Alicorn Cider

by Bad Horse


What Things Are

He said it again that evening over supper. “Huh.”

Applejack lifted her muzzle from her plate. “Feeling talkative, are we?”

“Twilight’s an alicorn.”

“That she is,” Applejack agreed. "Pass the taters."

“And a princess.”

“That too.”

“But she’s still Twilight,” Big Mac said.

“Course she is.”

Big Mac frowned, turning these facts over in his mind, looking for some angle at which they’d fit together.

“Maybe she was always a princess, and didn’t know it,” he said.

“I guess that stands to reason,” Applejack said. “Being as things are what they are. You can’t plant pinecones and get apples.”

He said nothing else, so she dipped into the steamed thistles and carrots again. The farmhouse was unusually quiet. Apple Bloom had wolfed down her food and rushed off to meet her friends to prepare an ominous-sounding “special surprise” for the new princess.

“Sis,” Big Mac asked, “what am I?”

Applejack raised an eyebrow. “Pretty sure you’re a pony.”

“Everypony’s a pony.”

“Well, I reckon you’re also an apple farmer.”

“Is that what I am?” Big Mac stared past her, out the window, off toward where the summer orchard was.

“Do you plant apple trees?”

“Yup,” he said, with the slow rising “yup” that meant “Where is this leading?”

“Do you take care of them trees as they grow?”

“Yup,” he said, with the quick rising “yup” that meant “Go on.”

“And do you gather in the apples, and stack the baskets in the barn, and take some off to market, some to the cider press, and pack some into barrels to ship to Canterlot?"

“Ayup,” he said, with the quiet falling “yup” that meant “I see where you’re going, and you might be right, but I don’t have to like it.”

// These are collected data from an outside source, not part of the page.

(* ===== verification/Net.v ===== *)
(** * The virtio network driver

    [src/virtio-drivers-patched/src/device/net/] (the raw driver over two
    virtqueues and the driver that owns the receive buffers), the adapter of the
    kernel ([src/src/net/device.rs]) and its hardware abstraction layer
    ([src/src/drivers/virtio/hal.rs]).

    A [Vec] is its pointer and length; its bytes are in memory, where the device
    reads and writes them.  Pointers of the heap are [hal_box]. *)

From S2P Require Import Prelude.
From S2P Require Import Virtq.

(** ** The kernel's abstraction layer

    DMA memory is bumped from the linker's region and never freed; addresses are
    identity-mapped. *)

Fixpoint dma_used (log : list hal_event) : Z :=
  match log with
  | [] => 0
  | DmaAlloc n _ _ _ :: log' => PAGE_SIZE * n + dma_used log'
  | _ :: log' => dma_used log'
  end.

Definition TynHal (dma_region : Z) (heap : list hal_event -> Z -> Z) : Hal := {|
  hal_dma_alloc log n _ := let paddr := u64 (dma_region + dma_used log) in (paddr, paddr);
  hal_dma_dealloc _ _ _ _ := 0;
  hal_share _ buffer _ := buf_ptr buffer;
  hal_box := heap
|}.

(** ** The raw driver *)

Definition MIN_BUFFER_LEN : Z := 1526.
Definition QUEUE_RECEIVE : Z := 0.
Definition QUEUE_TRANSMIT : Z := 1.

Definition F_MAC : Z := 2 ^ 5.
Definition F_MRG_RXBUF : Z := 2 ^ 15.
Definition F_STATUS : Z := 2 ^ 16.
Definition F_RING_INDIRECT_DESC : Z := 2 ^ 28.
Definition F_RING_EVENT_IDX : Z := 2 ^ 29.
Definition F_VERSION_1 : Z := 2 ^ 32.
Definition SUPPORTED_FEATURES : Z :=
  Z.lor (Z.lor (Z.lor (Z.lor F_MAC F_STATUS) F_RING_EVENT_IDX) F_RING_INDIRECT_DESC) F_VERSION_1.

(** [size_of::<VirtioNetHdrLegacy>()] and [size_of::<VirtioNetHdr>()]; the default
    headers are zero bytes. *)
Definition hdr_size (legacy : bool) : Z := if legacy then 10 else 12.

Record VirtIONetRaw := mkRaw {
  mac : list Z;
  recv_queue : VirtQueue;
  send_queue : VirtQueue;
  legacy_header : bool;
  notified : list Z  (** the queues the transport was notified of *)
}.

Definition set_recv (d : VirtIONetRaw) (q : VirtQueue) : VirtIONetRaw :=
  mkRaw (mac d) q (send_queue d) (legacy_header d) (notified d).
Definition set_send (d : VirtIONetRaw) (q : VirtQueue) : VirtIONetRaw :=
  mkRaw (mac d) (recv_queue d) q (legacy_header d) (notified d).
Definition notify (d : VirtIONetRaw) (queue : Z) : VirtIONetRaw :=
  mkRaw (mac d) (recv_queue d) (send_queue d) (legacy_header d) (notified d ++ [queue]).

Section net.
Context `{Hal} (QUEUE_SIZE : Z).

(** [device_features] and the two configuration reads are the device's answers. *)
Definition raw_new (tr_tx tr_rx : Transport) (device_features : Z) (config_mac : Result (list Z)) (config_status : Result Z) :
    outcome (Result VirtIONetRaw) :=
  let negotiated_features := Z.land device_features SUPPORTED_FEATURES in
  match config_mac, config_status with
  | Err e, _ => Ret (Err e)
  | Ok _, Err e => Ret (Err e)
  | Ok m, Ok _ =>
      let ind := contains negotiated_features F_RING_INDIRECT_DESC in
      let ev := contains negotiated_features F_RING_EVENT_IDX in
      do! tx <- new QUEUE_SIZE tr_tx QUEUE_TRANSMIT ind ev [];
      match tx with
      | Err e => Ret (Err e)
      | Ok (tx, _) =>
          do! rx <- new QUEUE_SIZE tr_rx QUEUE_RECEIVE ind ev (hal_log tx);
          match rx with
          | Err e => Ret (Err e)
          | Ok (rx, _) =>
              Ret (Ok (mkRaw m rx tx (negb (contains negotiated_features F_VERSION_1)
                                      && negb (contains negotiated_features F_MRG_RXBUF)) []))
          end
      end
  end.

Definition disable_interrupts (d : VirtIONetRaw) : VirtIONetRaw :=
  set_recv (set_send d (set_dev_notify false (send_queue d))) (set_dev_notify false (recv_queue d)).
Definition enable_interrupts (d : VirtIONetRaw) : VirtIONetRaw :=
  set_recv (set_send d (set_dev_notify true (send_queue d))) (set_dev_notify true (recv_queue d)).

Definition can_send (d : VirtIONetRaw) : bool := 2 <=? available_desc QUEUE_SIZE (send_queue d).

Definition check_rx_buf_len (rx_buf : Buffer) : Result unit :=
  if buf_len rx_buf <? MIN_BUFFER_LEN then Err InvalidParam else Ok tt.

Definition check_tx_buf_len (d : VirtIONetRaw) (tx_buf : Buffer) : Result unit :=
  if buf_len tx_buf <? hdr_size (legacy_header d) then Err InvalidParam else Ok tt.

Definition fill_buffer_header (d : VirtIONetRaw) (buffer : Buffer) (m : mem) : Result Z * mem :=
  let n := hdr_size (legacy_header d) in
  if buf_len buffer <? n then (Err InvalidParam, m)
  else (Ok n, mem_write m (buf_ptr buffer) (replicate (Z.to_nat n) 0)).

Definition transmit_begin (tx_buf : Buffer) (d : VirtIONetRaw) : outcome (Result Z * VirtIONetRaw) :=
  match check_tx_buf_len d tx_buf with
  | Err e => Ret (Err e, d)
  | Ok _ =>
      do! (r, q) <- add QUEUE_SIZE [tx_buf] [] (send_queue d);
      let d := set_send d q in
      match r with
      | Err e => Ret (Err e, d)
      | Ok token => Ret (Ok token, if should_notify q then notify d QUEUE_TRANSMIT else d)
      end
  end.

Definition poll_transmit (d : VirtIONetRaw) : outcome (option Z) := peek_used QUEUE_SIZE (send_queue d).

Definition transmit_complete (token : Z) (tx_buf : Buffer) (d : VirtIONetRaw) : outcome (Result Z * VirtIONetRaw) :=
  do! (r, q) <- pop_used QUEUE_SIZE token [tx_buf] [] (send_queue d);
  Ret (r, set_send d q).

Definition receive_begin (rx_buf : Buffer) (d : VirtIONetRaw) : outcome (Result Z * VirtIONetRaw) :=
  match check_rx_buf_len rx_buf with
  | Err e => Ret (Err e, d)
  | Ok _ =>
      do! (r, q) <- add QUEUE_SIZE [] [rx_buf] (recv_queue d);
      let d := set_recv d q in
      match r with
      | Err e => Ret (Err e, d)
      | Ok token => Ret (Ok token, if should_notify q then notify d QUEUE_RECEIVE else d)
      end
  end.

Definition poll_receive (d : VirtIONetRaw) : outcome (option Z) := peek_used QUEUE_SIZE (recv_queue d).

Definition receive_complete (token : Z) (rx_buf : Buffer) (d : VirtIONetRaw) : outcome (Result (Z * Z) * VirtIONetRaw) :=
  do! (r, q) <- pop_used QUEUE_SIZE token [] [rx_buf] (recv_queue d);
  let d := set_recv d q in
  match r with
  | Err e => Ret (Err e, d)
  | Ok len =>
      let n := hdr_size (legacy_header d) in
      Ret (if len <? n then Err IoError else Ok (n, len - n), d)
  end.

(** [send]: the header lies at [hdr_ptr]; [seen] as in [add_notify_wait_pop]. *)
Definition raw_send (hdr_ptr : Z) (tx_buf : Buffer) (seen : list UsedRing) (d : VirtIONetRaw) :
    outcome (Result unit * VirtIONetRaw) :=
  let header := mkBuf hdr_ptr (hdr_size (legacy_header d)) in
  let inputs := if buf_len tx_buf =? 0 then [header] else [header; tx_buf] in
  do! (r, told, q) <- add_notify_wait_pop QUEUE_SIZE inputs [] seen (send_queue d);
  let d := set_send d q in
  let d := if told : bool then notify d (queue_idx q) else d in
  match r with Err e => Ret (Err e, d) | Ok _ => Ret (Ok tt, d) end.

(** ** The driver with receive buffers *)

Record RxBuffer := mkRx { rx_buf : Buffer; packet_len : Z; rx_idx : Z; rx_legacy : bool }.

(** [RxBuffer::new]: a vector of [buf_len / 8] words. *)
Definition rx_new (ptr i len : Z) (legacy : bool) : outcome RxBuffer :=
  if i <? 2 ^ 16 then Ret (mkRx (mkBuf ptr (8 * (len / 8))) 0 i legacy) else Panic.

Definition set_packet_len (r : RxBuffer) (n : Z) : RxBuffer := mkRx (rx_buf r) n (rx_idx r) (rx_legacy r).
Definition set_rx_idx (r : RxBuffer) (i : Z) : RxBuffer := mkRx (rx_buf r) (packet_len r) i (rx_legacy r).

(** [packet]: the bytes after the header; a range out of the buffer panics. *)
Definition packet (r : RxBuffer) (m : mem) : outcome bytes :=
  slice (mem_read m (buf_ptr (rx_buf r)) (Z.to_nat (buf_len (rx_buf r)))) (hdr_size (rx_legacy r))
    (hdr_size (rx_legacy r) + packet_len r).

Record VirtIONet := mkNet { inner : VirtIONetRaw; rx_buffers : list (option RxBuffer) }.

Fixpoint net_new_loop (buf_len : Z) (n : nat) (i : Z) (d : VirtIONetRaw) (bufs : list (option RxBuffer)) :
    outcome (Result VirtIONet) :=
  match n with
  | O => Ret (Ok (mkNet d bufs))
  | S n' =>
      do! rx <- rx_new (hal_box (hal_log (recv_queue d)) (8 * (buf_len / 8))) i buf_len (legacy_header d);
      do! (r, d) <- receive_begin (rx_buf rx) d;
      match r with
      | Err e => Ret (Err e)
      | Ok token => if token =? u16 i then net_new_loop buf_len n' (i + 1) d (bufs ++ [Some rx]) else Panic
      end
  end.

Definition net_new (buf_len : Z) (tr_tx tr_rx : Transport) (device_features : Z) (config_mac : Result (list Z))
    (config_status : Result Z) : outcome (Result VirtIONet) :=
  do! r <- raw_new tr_tx tr_rx device_features config_mac config_status;
  match r with
  | Err e => Ret (Err e)
  | Ok d => net_new_loop buf_len (Z.to_nat QUEUE_SIZE) 0 d []
  end.

Definition can_recv (v : VirtIONet) : outcome bool :=
  do! t <- poll_receive (inner v); Ret (match t with Some _ => true | None => false end).

Definition receive (v : VirtIONet) : outcome (Result RxBuffer * VirtIONet) :=
  do! t <- poll_receive (inner v);
  match t with
  | None => Ret (Err NotReady, v)
  | Some token =>
      do! taken <- get (rx_buffers v) token;
      do! bufs <- put (rx_buffers v) token None;
      let v := mkNet (inner v) bufs in
      match taken with
      | None => Ret (Err WrongToken, v)
      | Some rx =>
          if negb (token =? rx_idx rx) then Ret (Err WrongToken, v)
          else
            do! (r, d) <- receive_complete token (rx_buf rx) (inner v);
            let v := mkNet d (rx_buffers v) in
            match r with
            | Err e => Ret (Err e, v)
            | Ok (_, pkt_len) => Ret (Ok (set_packet_len rx pkt_len), v)
            end
      end
  end.

Definition recycle_rx_buffer (rx : RxBuffer) (v : VirtIONet) : outcome (Result unit * VirtIONet) :=
  do! (r, d) <- receive_begin (rx_buf rx) (inner v);
  let v := mkNet d (rx_buffers v) in
  match r with
  | Err e => Ret (Err e, v)
  | Ok new_token =>
      do! old <- get (rx_buffers v) new_token;
      match old with
      | Some _ => Ret (Err WrongToken, v)
      | None =>
          do! bufs <- put (rx_buffers v) new_token (Some (set_rx_idx rx new_token));
          Ret (Ok tt, mkNet (inner v) bufs)
      end
  end.

(** ** The adapter of the kernel *)

Record VirtioNetDevice := mkDev { dev : VirtIONet; pending_tx : list (Z * Buffer) }.

Definition dev_new (v : VirtIONet) : VirtioNetDevice := mkDev v [].

Definition set_raw (x : VirtioNetDevice) (d : VirtIONetRaw) : VirtioNetDevice :=
  mkDev (mkNet d (rx_buffers (dev x))) (pending_tx x).

(** [drain_completed_tx]: the loop goes on as long as the used ring of the
    transmit queue shows an element. *)
Fixpoint drain_completed_tx (fuel : nat) (x : VirtioNetDevice) : outcome VirtioNetDevice :=
  match fuel with
  | O => OutOfFuel
  | S fuel' =>
      do! t <- poll_transmit (inner (dev x));
      match t with
      | None => Ret x
      | Some token =>
          match position (fun e => fst e =? token) (pending_tx x) with
          | None => drain_completed_tx fuel' x
          | Some idx =>
              match pending_tx x !! idx with
              | None => drain_completed_tx fuel' x
              | Some (_, buf) =>
                  let x := mkDev (dev x) (delete idx (pending_tx x)) in
                  do! (_, d) <- transmit_complete token buf (inner (dev x));
                  drain_completed_tx fuel' (set_raw x d)
              end
          end
      end
  end.

(** [Device::receive]: the packet is copied before its buffer goes back; the
    [None] of the source with an error other than [NotReady] is logged. *)
Definition dev_receive (m : mem) (x : VirtioNetDevice) : outcome (option bytes * VirtioNetDevice) :=
  do! (r, v) <- receive (dev x);
  match r with
  | Ok rx =>
      do! p <- packet rx m;
      do! (r, v) <- recycle_rx_buffer rx v;
      match r with
      | Err _ => Panic
      | Ok _ => Ret (Some p, mkDev v (pending_tx x))
      end
  | Err _ => Ret (None, mkDev v (pending_tx x))
  end.

(** [TxToken::consume]: [frame] is what the closure of the network stack writes,
    [ptr] the address of the vector. *)
Definition tx_consume (fuel : nat) (ptr : Z) (frame : bytes) (m : mem) (x : VirtioNetDevice) :
    outcome (mem * VirtioNetDevice) :=
  do! x <- drain_completed_tx fuel x;
  let raw := inner (dev x) in
  let hdr_len := match fst (fill_buffer_header raw (mkBuf 0 32) m) with Ok n => n | Err _ => 12 end in
  let buf := mkBuf ptr (hdr_len + zlen frame) in
  let m := mem_zero m ptr (buf_len buf) in
  let '(r, m) := fill_buffer_header raw buf m in
  match r with
  | Err _ => Panic
  | Ok _ =>
      let m := mem_write m (ptr + hdr_len) frame in
      do! (r, d) <- transmit_begin buf raw;
      let x := set_raw x d in
      match r with
      | Ok token => Ret (m, mkDev (dev x) (pending_tx x ++ [(token, buf)]))
      | Err _ => Ret (m, x)
      end
  end.
End net.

"And have ya got one half of a bright green apple plastered across each side of your big red behind?”

He looked back down his flank. "Yup," he said, with the flat harsh "yup" that meant "That's a fact and no denying it."

“Well, then, I guess you’re an apple farmer.”

“I guess.” He kept staring off into the distance. “But what if there were no apples?”

“Don’t talk nonsense. As long as there’s Apples there’ll be apples, and as long as there’s apples there’ll be Apples.”

“That’s true,” he said.

“And you’re my big brother,” she added.

“That’s good,” he said.

“Sometimes I wonder what’s rattling around in that big head of yours, Mac.”

“Yup,” he said, with the soft breathy “yup” that even he didn’t know the meaning of.

They cleaned up together, her washing and him drying, then went up early to their separate bedrooms. They had twenty barrels to pack and haul to the station before the afternoon train left for Canterlot next day.

As Big Mac drifted off to sleep, he thought of all the bushel baskets of apples stacked and shelved up to the barn’s rafters, waiting for him. It was a lot of apples. He wondered, half into the dream world, what he would do if they turned on him, packed him into a barrel and rolled him down to the cider press. Then he felt the soft black curtain of darkness over him, and the wood staves squeezing his shoulders together, and realized it was too late. They already had.

He smelled their sharp tangy breath all around him, and heard prayers murmured for him by a thousand trembling leaves. He was their slave and their god, and they poured him out into the cider press barrel, not roughly, but reverentially. The barrel's oaken slats were stained with the juice of a thousand Apples. He poured in smooth and filled it snug and tight.

Then the big screw pressed down on him from above, and he was flowing out between the slats. They caught everything dull and dirty, so that only what was sweet and strong ran through the gaps, down the trough, and spilled into another barrel. The apples sealed it, bunged it, and shipped it off to the palace, where a purple princess on a throne of gilt-edged books sipped the fresh cider from a silver goblet, and smiled.